(Records excerpted from a collection)
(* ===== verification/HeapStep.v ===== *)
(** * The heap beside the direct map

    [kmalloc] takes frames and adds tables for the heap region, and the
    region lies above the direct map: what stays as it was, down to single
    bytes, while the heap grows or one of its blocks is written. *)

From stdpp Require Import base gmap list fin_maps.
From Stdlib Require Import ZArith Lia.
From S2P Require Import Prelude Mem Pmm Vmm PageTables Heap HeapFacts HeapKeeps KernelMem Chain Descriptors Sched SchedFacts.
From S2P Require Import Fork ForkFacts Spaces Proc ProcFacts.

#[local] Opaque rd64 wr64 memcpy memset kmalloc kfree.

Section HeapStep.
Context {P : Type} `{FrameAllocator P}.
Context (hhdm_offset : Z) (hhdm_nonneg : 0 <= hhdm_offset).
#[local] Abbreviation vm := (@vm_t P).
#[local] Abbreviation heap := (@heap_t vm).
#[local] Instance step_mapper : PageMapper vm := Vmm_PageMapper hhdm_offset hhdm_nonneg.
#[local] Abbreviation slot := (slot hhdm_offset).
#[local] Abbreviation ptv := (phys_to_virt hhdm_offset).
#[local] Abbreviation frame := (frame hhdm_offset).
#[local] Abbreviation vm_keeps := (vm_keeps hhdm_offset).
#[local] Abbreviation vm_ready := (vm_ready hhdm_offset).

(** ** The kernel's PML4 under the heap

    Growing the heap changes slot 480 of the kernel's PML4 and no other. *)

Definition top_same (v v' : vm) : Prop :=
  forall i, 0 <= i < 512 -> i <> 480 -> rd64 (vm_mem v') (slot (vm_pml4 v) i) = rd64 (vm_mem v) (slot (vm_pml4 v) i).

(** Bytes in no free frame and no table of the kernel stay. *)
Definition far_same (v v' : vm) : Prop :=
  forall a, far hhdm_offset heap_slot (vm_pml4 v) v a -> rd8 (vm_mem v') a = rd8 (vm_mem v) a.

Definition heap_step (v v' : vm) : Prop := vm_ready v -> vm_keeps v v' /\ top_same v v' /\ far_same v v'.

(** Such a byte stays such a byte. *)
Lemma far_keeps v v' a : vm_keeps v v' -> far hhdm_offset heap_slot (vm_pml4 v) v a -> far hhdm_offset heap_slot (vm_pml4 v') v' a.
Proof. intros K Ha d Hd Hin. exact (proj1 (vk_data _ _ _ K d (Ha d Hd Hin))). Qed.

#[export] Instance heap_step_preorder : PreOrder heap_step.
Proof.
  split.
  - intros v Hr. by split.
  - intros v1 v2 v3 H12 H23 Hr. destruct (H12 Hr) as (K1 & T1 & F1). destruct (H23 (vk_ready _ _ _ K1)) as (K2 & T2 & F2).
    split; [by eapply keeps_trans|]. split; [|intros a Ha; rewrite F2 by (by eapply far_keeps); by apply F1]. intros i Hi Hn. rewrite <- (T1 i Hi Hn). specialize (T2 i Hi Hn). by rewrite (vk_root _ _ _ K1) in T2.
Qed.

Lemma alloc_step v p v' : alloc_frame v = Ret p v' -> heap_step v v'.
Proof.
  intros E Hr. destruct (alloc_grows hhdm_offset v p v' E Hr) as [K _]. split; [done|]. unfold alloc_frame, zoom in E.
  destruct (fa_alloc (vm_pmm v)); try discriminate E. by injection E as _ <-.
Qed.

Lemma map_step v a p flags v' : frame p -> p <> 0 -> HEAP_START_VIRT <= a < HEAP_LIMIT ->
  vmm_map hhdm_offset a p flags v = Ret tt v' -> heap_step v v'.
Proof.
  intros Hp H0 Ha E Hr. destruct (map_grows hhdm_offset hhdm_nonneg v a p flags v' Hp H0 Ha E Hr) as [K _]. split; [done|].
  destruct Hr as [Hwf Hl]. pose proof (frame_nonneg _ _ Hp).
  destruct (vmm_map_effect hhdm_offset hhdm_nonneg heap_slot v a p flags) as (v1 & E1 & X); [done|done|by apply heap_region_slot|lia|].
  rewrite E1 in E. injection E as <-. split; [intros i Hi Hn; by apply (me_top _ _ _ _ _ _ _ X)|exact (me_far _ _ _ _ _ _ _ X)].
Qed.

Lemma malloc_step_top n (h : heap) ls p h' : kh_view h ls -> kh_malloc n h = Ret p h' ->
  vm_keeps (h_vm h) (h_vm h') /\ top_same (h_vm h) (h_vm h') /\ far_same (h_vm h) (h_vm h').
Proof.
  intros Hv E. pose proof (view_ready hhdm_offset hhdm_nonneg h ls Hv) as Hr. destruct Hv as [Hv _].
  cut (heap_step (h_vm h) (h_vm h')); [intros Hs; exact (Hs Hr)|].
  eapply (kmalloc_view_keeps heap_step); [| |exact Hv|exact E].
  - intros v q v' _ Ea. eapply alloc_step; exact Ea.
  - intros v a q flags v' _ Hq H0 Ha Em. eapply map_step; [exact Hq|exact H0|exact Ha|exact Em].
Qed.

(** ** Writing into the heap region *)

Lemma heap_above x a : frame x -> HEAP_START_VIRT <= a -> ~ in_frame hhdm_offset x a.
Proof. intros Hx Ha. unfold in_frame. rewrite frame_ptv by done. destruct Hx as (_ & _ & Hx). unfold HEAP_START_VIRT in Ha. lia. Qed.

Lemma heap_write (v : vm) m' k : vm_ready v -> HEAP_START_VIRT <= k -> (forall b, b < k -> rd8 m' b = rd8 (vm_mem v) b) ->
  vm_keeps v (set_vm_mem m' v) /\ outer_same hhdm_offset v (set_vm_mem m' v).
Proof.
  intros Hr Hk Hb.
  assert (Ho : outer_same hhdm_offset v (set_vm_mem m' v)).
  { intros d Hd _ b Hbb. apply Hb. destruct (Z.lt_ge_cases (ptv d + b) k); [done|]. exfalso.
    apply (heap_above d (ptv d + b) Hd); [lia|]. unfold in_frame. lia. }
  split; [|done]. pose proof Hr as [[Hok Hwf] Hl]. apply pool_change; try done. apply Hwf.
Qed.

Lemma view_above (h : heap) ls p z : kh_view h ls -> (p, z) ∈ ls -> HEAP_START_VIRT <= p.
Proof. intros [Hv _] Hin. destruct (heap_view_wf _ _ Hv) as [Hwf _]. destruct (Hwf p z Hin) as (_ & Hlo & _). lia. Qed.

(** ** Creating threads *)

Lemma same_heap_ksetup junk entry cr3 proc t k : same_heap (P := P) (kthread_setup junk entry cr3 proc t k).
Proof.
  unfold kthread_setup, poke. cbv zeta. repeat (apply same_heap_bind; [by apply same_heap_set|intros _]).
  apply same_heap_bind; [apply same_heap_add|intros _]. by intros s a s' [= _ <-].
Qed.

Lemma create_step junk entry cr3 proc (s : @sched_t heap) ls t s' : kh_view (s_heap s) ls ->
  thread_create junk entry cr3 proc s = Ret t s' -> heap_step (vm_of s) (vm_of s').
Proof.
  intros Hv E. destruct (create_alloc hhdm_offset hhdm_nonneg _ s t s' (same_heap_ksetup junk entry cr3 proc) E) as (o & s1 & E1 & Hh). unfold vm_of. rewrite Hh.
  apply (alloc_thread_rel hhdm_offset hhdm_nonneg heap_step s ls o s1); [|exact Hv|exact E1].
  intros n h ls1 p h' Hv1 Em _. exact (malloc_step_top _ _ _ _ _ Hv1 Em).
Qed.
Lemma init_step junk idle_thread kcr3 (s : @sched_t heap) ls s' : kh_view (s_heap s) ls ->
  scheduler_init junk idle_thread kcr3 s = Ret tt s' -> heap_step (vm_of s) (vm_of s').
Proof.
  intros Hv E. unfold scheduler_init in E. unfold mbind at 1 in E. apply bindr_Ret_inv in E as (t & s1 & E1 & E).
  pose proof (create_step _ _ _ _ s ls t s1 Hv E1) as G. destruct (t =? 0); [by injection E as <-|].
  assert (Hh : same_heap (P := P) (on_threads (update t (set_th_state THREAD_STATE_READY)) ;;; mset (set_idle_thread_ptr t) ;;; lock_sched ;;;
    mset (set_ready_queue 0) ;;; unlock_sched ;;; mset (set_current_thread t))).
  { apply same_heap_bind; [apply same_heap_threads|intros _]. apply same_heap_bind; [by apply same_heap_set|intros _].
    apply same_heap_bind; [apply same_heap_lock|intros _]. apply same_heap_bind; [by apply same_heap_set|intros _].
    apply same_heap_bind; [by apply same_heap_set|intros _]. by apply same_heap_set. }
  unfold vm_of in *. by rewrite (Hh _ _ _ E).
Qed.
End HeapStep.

...

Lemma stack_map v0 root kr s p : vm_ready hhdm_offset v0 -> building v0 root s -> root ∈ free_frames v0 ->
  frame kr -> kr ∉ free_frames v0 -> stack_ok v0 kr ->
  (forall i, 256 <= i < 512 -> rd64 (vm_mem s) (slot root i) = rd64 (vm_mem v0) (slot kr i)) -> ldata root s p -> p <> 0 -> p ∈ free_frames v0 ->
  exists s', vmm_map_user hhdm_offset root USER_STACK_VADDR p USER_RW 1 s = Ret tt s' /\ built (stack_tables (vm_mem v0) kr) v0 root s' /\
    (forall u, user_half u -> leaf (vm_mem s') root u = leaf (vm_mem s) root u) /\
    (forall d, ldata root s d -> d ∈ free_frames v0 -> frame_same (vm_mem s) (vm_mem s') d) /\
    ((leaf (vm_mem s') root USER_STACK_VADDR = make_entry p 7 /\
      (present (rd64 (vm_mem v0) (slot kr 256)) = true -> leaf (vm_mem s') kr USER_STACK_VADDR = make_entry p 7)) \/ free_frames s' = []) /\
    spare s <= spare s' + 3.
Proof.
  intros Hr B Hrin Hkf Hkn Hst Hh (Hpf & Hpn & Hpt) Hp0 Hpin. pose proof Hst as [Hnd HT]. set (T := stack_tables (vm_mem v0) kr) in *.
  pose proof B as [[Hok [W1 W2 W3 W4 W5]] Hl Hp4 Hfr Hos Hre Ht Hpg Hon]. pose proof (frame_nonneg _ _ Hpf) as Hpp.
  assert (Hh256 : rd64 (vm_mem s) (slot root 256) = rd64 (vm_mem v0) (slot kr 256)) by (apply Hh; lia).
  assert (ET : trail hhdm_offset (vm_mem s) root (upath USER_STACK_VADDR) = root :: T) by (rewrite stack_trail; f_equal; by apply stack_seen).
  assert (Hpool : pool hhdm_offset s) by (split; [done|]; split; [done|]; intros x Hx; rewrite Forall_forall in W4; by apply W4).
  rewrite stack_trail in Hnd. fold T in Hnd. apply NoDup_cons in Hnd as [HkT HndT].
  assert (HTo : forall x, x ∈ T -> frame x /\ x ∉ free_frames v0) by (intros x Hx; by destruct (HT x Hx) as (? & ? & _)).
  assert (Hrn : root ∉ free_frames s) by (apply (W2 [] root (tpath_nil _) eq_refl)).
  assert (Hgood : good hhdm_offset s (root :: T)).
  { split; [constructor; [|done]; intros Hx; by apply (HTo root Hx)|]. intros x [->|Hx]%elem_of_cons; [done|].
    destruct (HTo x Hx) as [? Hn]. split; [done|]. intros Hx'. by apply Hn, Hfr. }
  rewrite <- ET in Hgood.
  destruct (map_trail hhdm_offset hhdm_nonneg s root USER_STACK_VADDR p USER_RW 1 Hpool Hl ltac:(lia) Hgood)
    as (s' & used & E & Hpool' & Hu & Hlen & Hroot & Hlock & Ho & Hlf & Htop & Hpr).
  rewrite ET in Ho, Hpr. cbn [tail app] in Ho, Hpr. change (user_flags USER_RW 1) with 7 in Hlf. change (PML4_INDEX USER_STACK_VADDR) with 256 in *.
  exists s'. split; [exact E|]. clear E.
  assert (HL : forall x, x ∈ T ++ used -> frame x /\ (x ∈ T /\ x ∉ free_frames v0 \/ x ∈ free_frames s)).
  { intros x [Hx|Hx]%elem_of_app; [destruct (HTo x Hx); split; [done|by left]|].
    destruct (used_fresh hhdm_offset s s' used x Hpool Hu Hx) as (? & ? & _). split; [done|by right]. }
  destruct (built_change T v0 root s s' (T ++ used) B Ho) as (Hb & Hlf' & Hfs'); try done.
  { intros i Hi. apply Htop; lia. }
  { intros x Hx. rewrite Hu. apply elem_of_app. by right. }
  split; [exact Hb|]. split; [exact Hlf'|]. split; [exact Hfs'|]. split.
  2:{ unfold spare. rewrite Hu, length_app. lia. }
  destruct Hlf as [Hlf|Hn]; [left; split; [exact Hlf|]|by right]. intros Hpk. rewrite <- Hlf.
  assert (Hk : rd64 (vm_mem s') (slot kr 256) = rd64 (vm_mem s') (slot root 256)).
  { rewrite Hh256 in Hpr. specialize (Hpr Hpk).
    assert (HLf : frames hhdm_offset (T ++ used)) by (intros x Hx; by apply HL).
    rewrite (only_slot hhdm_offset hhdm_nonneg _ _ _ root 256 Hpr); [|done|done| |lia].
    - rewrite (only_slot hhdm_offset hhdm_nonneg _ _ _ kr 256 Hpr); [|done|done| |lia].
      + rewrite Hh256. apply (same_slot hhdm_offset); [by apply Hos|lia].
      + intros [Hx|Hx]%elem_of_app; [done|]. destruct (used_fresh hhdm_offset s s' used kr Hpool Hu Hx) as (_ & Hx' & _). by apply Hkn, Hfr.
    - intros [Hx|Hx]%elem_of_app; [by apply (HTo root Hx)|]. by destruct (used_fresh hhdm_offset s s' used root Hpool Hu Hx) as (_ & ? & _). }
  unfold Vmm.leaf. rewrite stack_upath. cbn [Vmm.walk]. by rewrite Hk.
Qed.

--

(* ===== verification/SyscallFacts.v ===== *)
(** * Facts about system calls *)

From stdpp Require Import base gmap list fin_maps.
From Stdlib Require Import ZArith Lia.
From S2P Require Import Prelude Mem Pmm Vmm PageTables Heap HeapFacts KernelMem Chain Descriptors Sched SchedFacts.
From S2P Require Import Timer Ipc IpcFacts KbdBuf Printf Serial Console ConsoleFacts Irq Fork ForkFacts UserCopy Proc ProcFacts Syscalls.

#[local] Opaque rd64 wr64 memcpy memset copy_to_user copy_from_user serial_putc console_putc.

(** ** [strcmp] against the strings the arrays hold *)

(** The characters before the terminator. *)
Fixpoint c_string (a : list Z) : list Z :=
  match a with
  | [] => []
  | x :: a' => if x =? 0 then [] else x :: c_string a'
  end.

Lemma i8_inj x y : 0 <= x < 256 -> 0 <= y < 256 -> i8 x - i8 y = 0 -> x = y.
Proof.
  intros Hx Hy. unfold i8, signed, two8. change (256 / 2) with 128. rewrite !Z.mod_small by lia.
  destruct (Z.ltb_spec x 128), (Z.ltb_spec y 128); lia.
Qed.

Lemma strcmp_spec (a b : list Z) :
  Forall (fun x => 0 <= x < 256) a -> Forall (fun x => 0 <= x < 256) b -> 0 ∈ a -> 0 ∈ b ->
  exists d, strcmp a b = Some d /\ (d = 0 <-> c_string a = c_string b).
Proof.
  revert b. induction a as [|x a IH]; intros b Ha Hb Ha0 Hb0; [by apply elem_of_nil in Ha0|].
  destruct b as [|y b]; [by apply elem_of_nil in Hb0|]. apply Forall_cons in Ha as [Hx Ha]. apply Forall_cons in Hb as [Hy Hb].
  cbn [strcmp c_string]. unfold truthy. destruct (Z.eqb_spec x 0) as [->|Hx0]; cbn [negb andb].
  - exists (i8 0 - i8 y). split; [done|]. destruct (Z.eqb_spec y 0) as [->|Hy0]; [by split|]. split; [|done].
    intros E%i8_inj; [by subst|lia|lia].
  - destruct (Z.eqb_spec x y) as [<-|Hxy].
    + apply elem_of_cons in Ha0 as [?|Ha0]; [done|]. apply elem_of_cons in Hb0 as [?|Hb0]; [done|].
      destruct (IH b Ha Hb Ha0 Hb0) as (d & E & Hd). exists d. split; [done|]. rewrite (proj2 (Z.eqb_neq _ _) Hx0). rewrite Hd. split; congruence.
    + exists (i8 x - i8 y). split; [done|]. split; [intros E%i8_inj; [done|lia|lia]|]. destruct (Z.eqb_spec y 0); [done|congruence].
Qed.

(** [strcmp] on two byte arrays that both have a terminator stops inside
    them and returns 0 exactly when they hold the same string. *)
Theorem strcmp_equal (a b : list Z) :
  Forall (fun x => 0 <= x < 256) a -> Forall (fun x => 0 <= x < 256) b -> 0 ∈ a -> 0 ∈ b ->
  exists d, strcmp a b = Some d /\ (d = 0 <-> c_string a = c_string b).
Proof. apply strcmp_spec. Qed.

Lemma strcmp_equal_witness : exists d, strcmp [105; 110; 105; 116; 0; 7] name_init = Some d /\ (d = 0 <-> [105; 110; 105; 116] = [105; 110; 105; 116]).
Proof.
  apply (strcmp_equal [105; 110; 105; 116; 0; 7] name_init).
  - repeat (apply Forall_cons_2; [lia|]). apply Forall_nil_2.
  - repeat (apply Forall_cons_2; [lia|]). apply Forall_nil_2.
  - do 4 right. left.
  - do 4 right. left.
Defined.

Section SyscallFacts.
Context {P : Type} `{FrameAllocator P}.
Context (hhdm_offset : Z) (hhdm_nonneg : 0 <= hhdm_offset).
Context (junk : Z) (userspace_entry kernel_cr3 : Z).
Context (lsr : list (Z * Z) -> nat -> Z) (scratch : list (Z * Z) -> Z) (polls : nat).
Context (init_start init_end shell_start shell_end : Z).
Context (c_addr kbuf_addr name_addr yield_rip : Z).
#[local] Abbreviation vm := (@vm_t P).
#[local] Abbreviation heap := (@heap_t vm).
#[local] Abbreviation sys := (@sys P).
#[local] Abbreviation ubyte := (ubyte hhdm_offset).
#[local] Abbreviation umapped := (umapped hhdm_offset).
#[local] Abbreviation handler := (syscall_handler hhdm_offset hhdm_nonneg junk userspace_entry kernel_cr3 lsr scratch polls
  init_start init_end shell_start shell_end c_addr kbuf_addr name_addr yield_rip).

▶ Exercise brief:
Starting at the line above that contains "assert (Hgood : good", write out each line exactly until the line that contains "destruct (used_fresh hhdm_offset s s' used x" has been written, and stop there.

▶ Solution to the exercise:
  assert (Hgood : good hhdm_offset s (root :: T)).
  { split; [constructor; [|done]; intros Hx; by apply (HTo root Hx)|]. intros x [->|Hx]%elem_of_cons; [done|].
    destruct (HTo x Hx) as [? Hn]. split; [done|]. intros Hx'. by apply Hn, Hfr. }
  rewrite <- ET in Hgood.
  destruct (map_trail hhdm_offset hhdm_nonneg s root USER_STACK_VADDR p USER_RW 1 Hpool Hl ltac:(lia) Hgood)
    as (s' & used & E & Hpool' & Hu & Hlen & Hroot & Hlock & Ho & Hlf & Htop & Hpr).
  rewrite ET in Ho, Hpr. cbn [tail app] in Ho, Hpr. change (user_flags USER_RW 1) with 7 in Hlf. change (PML4_INDEX USER_STACK_VADDR) with 256 in *.
  exists s'. split; [exact E|]. clear E.
  assert (HL : forall x, x ∈ T ++ used -> frame x /\ (x ∈ T /\ x ∉ free_frames v0 \/ x ∈ free_frames s)).
  { intros x [Hx|Hx]%elem_of_app; [destruct (HTo x Hx); split; [done|by left]|].
    destruct (used_fresh hhdm_offset s s' used x Hpool Hu Hx) as (? & ? & _). split; [done|by right]. }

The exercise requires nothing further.